■ **Required action**: The required output is all lines below that contain the word "verbs".

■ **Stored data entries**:
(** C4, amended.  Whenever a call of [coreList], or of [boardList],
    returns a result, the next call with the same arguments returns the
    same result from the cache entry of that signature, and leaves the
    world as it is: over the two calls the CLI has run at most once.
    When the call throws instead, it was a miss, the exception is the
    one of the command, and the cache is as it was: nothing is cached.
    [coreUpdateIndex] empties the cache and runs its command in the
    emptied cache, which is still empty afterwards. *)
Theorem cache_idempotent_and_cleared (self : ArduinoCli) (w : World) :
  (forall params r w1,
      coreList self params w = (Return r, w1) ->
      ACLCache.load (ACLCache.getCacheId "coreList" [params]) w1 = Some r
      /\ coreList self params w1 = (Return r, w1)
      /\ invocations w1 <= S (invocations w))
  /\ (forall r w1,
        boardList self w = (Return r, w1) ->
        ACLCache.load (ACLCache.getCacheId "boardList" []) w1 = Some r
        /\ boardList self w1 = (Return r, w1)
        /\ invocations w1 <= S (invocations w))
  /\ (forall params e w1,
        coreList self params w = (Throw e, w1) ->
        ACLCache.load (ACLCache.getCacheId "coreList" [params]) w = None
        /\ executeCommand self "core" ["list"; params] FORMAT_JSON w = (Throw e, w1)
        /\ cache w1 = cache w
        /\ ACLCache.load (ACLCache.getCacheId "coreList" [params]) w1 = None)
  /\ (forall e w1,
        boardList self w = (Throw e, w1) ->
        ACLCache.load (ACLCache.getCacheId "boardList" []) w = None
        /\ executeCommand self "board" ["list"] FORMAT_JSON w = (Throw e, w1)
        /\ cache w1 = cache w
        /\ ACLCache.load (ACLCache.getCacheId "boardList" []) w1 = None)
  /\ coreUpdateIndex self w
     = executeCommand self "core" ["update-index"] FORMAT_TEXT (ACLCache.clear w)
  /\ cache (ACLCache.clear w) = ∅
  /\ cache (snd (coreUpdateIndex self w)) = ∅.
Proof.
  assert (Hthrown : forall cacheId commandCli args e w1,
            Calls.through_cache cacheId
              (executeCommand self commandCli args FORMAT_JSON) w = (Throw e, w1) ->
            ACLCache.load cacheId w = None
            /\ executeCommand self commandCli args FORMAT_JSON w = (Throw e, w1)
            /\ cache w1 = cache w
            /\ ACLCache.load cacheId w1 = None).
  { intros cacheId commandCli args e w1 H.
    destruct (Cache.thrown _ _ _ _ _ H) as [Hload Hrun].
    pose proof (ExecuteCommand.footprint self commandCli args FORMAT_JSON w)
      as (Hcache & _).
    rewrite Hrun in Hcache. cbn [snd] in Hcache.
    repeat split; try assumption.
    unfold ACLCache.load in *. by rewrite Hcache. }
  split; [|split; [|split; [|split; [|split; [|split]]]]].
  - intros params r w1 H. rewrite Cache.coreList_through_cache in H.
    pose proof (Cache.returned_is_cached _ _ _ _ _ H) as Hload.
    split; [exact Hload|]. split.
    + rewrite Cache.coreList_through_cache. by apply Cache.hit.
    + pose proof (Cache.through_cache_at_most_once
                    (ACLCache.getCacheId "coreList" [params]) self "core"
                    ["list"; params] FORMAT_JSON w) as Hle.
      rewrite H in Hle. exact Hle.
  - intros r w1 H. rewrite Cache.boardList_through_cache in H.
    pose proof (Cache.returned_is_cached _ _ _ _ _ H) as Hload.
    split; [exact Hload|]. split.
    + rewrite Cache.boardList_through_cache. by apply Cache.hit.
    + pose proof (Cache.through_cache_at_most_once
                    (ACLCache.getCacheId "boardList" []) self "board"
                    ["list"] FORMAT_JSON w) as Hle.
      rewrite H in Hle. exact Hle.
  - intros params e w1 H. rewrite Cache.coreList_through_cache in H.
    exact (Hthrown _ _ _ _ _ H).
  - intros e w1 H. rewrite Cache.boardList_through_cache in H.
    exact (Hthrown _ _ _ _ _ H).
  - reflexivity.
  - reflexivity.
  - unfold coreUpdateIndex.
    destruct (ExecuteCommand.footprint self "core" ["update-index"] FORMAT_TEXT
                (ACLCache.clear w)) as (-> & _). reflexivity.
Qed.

---

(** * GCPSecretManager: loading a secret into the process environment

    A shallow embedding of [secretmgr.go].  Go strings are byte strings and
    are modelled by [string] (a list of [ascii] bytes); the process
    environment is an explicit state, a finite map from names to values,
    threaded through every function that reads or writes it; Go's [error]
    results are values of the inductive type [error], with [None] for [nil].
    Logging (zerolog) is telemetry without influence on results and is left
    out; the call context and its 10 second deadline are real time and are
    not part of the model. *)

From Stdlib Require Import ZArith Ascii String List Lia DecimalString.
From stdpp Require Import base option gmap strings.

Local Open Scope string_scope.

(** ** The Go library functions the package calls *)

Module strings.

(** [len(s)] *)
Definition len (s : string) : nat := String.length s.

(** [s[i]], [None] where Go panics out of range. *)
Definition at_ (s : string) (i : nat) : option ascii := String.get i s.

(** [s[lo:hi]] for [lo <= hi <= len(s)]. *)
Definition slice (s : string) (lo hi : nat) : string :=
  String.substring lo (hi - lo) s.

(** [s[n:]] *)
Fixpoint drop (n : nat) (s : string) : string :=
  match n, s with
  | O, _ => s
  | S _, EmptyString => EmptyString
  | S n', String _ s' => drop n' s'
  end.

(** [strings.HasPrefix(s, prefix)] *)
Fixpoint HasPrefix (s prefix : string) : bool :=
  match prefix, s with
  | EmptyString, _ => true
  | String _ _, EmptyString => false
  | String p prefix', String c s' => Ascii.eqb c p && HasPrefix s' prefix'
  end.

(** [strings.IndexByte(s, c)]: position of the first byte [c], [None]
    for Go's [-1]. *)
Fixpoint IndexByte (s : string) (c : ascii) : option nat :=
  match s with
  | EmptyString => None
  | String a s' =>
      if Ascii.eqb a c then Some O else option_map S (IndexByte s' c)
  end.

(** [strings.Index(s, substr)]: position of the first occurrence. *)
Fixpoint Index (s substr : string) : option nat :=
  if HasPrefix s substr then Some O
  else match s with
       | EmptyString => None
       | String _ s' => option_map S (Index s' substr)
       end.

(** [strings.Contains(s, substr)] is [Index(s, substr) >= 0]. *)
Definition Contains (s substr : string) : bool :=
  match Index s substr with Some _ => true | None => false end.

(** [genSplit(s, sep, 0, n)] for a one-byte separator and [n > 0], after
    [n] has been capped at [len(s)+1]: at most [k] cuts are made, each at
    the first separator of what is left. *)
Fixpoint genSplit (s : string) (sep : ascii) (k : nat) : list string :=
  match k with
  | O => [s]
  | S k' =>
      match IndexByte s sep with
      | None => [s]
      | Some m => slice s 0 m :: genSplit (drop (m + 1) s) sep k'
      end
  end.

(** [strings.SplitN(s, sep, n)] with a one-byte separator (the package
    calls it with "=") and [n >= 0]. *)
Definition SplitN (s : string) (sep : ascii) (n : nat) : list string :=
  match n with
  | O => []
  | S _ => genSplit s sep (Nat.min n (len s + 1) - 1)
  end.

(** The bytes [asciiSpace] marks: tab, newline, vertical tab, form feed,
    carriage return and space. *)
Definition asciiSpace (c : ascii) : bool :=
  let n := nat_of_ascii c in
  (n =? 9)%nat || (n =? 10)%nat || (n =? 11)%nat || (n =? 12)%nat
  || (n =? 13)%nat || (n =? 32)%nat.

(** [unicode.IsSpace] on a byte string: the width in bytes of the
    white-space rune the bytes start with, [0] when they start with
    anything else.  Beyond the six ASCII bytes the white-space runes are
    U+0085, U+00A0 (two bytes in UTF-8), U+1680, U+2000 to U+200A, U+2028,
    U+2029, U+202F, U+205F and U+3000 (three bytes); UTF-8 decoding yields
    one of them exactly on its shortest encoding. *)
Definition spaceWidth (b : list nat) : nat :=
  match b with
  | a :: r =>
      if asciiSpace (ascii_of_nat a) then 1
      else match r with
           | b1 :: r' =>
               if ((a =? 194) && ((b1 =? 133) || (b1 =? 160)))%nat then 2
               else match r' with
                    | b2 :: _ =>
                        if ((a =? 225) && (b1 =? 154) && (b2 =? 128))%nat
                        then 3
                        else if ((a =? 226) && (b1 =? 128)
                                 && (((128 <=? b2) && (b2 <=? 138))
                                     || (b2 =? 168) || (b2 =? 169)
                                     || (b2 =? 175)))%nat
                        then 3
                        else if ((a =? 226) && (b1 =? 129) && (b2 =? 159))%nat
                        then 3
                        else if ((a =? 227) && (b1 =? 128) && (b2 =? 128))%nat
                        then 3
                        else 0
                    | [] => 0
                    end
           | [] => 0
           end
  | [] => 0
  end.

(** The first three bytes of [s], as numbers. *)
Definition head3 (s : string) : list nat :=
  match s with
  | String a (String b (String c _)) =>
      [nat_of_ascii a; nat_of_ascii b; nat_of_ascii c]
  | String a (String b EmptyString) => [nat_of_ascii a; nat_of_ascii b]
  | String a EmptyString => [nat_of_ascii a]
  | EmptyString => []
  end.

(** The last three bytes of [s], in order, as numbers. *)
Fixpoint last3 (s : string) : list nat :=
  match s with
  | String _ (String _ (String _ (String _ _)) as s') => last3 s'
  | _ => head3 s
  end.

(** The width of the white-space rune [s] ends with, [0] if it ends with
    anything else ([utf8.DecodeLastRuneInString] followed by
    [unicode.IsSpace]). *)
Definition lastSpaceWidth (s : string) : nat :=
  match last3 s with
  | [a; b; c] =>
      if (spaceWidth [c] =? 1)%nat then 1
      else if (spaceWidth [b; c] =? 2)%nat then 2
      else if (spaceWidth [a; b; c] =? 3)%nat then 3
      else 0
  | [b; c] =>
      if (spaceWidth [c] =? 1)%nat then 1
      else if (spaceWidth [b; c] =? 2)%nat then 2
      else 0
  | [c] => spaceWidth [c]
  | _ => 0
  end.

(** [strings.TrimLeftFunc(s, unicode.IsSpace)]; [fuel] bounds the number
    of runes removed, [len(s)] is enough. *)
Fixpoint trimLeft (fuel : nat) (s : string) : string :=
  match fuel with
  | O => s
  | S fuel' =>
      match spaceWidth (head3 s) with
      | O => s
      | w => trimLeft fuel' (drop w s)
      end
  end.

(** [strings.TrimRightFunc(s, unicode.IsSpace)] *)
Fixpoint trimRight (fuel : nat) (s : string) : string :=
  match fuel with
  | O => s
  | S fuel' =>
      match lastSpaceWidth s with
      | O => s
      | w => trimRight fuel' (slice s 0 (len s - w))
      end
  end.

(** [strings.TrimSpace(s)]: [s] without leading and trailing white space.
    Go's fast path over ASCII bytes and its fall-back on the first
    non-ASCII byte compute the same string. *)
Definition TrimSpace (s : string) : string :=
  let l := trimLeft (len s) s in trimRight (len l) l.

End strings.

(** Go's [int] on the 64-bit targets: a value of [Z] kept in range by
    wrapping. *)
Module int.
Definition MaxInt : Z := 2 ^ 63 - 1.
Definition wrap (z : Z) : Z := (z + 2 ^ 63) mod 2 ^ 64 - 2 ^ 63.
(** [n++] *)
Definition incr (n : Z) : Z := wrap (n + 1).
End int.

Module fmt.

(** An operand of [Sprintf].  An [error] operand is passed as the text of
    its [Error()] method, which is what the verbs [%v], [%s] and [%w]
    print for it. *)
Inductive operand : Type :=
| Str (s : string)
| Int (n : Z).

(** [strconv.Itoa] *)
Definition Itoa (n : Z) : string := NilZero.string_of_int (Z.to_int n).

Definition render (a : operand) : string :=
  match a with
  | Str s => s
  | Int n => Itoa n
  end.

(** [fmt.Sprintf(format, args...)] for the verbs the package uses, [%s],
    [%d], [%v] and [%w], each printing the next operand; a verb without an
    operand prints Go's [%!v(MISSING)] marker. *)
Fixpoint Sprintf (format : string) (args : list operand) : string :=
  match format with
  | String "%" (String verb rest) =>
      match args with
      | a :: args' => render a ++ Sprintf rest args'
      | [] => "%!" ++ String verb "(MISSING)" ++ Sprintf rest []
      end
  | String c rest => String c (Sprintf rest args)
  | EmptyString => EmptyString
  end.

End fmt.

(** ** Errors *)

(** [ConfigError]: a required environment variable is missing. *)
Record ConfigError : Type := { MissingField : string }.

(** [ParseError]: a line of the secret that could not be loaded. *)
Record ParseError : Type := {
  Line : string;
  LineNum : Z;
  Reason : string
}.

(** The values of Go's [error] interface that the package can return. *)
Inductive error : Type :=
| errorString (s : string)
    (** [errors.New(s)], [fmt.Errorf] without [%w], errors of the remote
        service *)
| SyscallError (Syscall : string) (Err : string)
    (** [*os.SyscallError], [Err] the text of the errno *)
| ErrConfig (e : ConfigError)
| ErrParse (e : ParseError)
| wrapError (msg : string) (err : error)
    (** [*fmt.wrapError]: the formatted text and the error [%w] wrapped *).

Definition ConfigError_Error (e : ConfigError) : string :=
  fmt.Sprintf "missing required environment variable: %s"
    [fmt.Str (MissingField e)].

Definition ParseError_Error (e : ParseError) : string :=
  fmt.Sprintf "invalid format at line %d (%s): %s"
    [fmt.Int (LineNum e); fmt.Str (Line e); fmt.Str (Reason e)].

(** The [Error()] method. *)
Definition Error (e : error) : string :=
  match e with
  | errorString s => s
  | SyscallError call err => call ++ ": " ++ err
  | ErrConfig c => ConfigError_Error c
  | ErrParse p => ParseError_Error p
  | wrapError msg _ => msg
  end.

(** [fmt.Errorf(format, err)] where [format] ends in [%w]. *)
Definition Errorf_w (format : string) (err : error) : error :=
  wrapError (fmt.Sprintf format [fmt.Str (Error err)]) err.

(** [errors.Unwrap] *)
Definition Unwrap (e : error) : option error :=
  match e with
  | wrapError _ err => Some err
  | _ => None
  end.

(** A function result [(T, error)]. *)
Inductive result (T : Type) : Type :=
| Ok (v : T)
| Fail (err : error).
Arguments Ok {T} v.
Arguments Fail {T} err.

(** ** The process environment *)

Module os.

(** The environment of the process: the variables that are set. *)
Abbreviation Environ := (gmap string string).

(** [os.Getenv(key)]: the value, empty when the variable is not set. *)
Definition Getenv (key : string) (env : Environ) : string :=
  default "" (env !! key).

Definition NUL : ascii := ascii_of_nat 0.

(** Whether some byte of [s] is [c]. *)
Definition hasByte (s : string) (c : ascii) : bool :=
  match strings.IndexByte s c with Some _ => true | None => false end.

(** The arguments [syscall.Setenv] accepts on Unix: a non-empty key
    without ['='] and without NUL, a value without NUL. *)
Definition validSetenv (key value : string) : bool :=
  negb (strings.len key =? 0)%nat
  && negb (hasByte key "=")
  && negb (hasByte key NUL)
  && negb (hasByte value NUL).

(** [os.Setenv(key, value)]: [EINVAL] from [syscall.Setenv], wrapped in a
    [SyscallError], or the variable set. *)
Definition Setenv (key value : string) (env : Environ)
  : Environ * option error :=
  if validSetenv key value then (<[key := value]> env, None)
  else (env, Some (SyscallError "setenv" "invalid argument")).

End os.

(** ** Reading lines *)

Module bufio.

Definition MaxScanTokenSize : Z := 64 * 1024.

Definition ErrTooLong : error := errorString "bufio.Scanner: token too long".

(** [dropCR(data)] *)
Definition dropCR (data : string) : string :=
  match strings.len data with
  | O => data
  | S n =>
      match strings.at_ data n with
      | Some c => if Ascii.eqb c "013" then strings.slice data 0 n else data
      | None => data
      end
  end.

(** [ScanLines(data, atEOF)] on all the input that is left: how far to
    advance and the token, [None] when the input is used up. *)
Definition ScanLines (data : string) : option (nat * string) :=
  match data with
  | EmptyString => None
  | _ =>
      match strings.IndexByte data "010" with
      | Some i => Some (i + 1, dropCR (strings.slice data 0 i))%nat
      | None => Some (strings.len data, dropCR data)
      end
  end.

...

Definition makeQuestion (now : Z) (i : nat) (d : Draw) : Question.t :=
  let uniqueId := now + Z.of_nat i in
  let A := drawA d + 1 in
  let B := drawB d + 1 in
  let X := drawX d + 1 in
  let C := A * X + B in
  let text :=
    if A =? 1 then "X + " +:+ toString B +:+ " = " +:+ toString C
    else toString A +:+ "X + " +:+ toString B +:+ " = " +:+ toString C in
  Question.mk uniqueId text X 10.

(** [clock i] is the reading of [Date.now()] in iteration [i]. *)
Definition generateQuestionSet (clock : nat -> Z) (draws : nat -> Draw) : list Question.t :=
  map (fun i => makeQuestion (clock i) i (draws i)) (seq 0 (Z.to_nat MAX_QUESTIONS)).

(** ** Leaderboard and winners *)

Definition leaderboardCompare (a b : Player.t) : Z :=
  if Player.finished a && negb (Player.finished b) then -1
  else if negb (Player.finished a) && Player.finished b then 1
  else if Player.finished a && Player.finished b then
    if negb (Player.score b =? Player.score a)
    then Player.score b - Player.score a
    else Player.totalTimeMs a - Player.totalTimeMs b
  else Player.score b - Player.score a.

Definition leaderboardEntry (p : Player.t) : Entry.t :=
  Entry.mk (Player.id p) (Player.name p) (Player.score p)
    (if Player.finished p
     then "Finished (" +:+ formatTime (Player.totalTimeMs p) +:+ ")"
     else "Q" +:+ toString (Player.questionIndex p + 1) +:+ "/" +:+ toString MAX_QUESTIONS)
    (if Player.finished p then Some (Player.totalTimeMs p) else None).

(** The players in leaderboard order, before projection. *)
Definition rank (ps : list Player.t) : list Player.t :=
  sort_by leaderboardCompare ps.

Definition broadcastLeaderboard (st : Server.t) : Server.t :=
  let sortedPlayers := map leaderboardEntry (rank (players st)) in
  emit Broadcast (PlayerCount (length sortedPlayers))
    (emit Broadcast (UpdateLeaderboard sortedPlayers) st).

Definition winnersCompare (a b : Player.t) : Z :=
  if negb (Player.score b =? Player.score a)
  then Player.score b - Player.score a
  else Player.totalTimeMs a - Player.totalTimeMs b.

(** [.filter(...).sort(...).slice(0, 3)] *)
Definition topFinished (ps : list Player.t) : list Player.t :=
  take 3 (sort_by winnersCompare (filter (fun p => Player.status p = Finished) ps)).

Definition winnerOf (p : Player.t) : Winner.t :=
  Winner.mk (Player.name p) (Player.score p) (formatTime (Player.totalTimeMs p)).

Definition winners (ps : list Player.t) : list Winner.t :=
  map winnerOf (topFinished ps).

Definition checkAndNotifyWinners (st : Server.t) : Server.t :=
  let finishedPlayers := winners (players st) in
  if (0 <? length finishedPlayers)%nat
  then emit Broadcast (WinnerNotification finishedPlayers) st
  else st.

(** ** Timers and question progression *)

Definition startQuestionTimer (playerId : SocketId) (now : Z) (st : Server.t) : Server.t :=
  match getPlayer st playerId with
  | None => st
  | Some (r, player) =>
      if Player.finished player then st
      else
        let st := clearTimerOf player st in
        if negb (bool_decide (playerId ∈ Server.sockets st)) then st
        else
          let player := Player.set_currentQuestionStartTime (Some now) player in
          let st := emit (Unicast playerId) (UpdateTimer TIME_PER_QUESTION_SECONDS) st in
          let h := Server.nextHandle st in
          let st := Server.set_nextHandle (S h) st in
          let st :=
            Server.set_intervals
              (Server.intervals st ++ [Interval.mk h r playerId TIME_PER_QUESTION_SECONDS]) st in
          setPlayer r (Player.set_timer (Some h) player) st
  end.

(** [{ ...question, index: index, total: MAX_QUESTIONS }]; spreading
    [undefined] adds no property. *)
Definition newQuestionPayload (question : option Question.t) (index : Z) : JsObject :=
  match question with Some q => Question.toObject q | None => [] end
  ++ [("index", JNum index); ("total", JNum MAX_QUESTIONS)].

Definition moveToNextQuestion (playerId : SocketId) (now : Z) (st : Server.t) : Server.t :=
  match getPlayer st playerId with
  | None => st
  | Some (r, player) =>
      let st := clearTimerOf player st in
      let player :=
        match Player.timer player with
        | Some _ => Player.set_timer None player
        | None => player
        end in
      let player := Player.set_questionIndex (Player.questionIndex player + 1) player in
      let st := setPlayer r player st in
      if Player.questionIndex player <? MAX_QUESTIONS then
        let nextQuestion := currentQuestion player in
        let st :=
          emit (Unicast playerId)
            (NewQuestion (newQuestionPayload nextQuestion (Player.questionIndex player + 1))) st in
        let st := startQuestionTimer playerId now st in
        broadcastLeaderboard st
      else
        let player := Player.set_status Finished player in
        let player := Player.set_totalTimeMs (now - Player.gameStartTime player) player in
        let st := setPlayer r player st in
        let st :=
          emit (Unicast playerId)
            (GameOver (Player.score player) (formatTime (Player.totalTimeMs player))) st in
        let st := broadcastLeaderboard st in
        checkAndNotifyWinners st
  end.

■ **Task solution**:
    its [Error()] method, which is what the verbs [%v], [%s] and [%w]
(** [fmt.Sprintf(format, args...)] for the verbs the package uses, [%s],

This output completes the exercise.